EXTRACTED ENTRIES:

(* ===== verification/ProvisionOps.v ===== *)
(** * The instance operations: [restore.go], [visibility.go], [clone.go],
      [replica.go], [lifecycle.go], [drill.go] of [internal/provision]

    Each operation runs alone on its instance: the per-instance mutex that
    [Restore] and [SetVisibility] take is what makes them sequential. *)

From Stdlib Require Import Ascii.
From stdpp Require Import gmap sets.
From S2P Require Import Prelude GoStrings Apperr GoMonad PgConfig Instances PgBackRest PgCat Runtime Stores Provision.

(** ** Data *)

Definition restoreTimeout : Z := 5 * Minute.

(** [RestoreOptions]. *)
Record RestoreOptions := mkRestoreOptions {
  rso_Type : string;
  rso_Target : string;
  rso_Set : string;
  rso_Delta : bool;
  rso_Repo : Z;
}.

(** [DrillResult]. *)
Record DrillResult := mkDrillResult {
  dr_OK : bool;
  dr_Duration : Z;
  dr_Detail : string;
}.

(** ** Pure helpers *)

(** [targetAction]. *)
Definition targetAction (restoreType : string) : string :=
  if bool_decide (restoreType = "") then "" else "promote".

Definition sq : string := "'".

(** [shellJoin]. *)
Definition shell_quote (a : string) : string :=
  sq +:+ ReplaceAll a sq ("'\''") +:+ sq.
Definition shellJoin (args : list string) : string := Join (shell_quote <$> args) " ".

EXERCISE AIM: Could you reproduce exactly the lines of the entries above, from the one with "dr_OK : bool;" through the one with "(** [shellJoin]. *)", and nothing else?

SOLUTION:
  dr_OK : bool;
  dr_Duration : Z;
  dr_Detail : string;
}.

(** ** Pure helpers *)

(** [targetAction]. *)
Definition targetAction (restoreType : string) : string :=
  if bool_decide (restoreType = "") then "" else "promote".

Definition sq : string := "'".

(** [shellJoin]. *)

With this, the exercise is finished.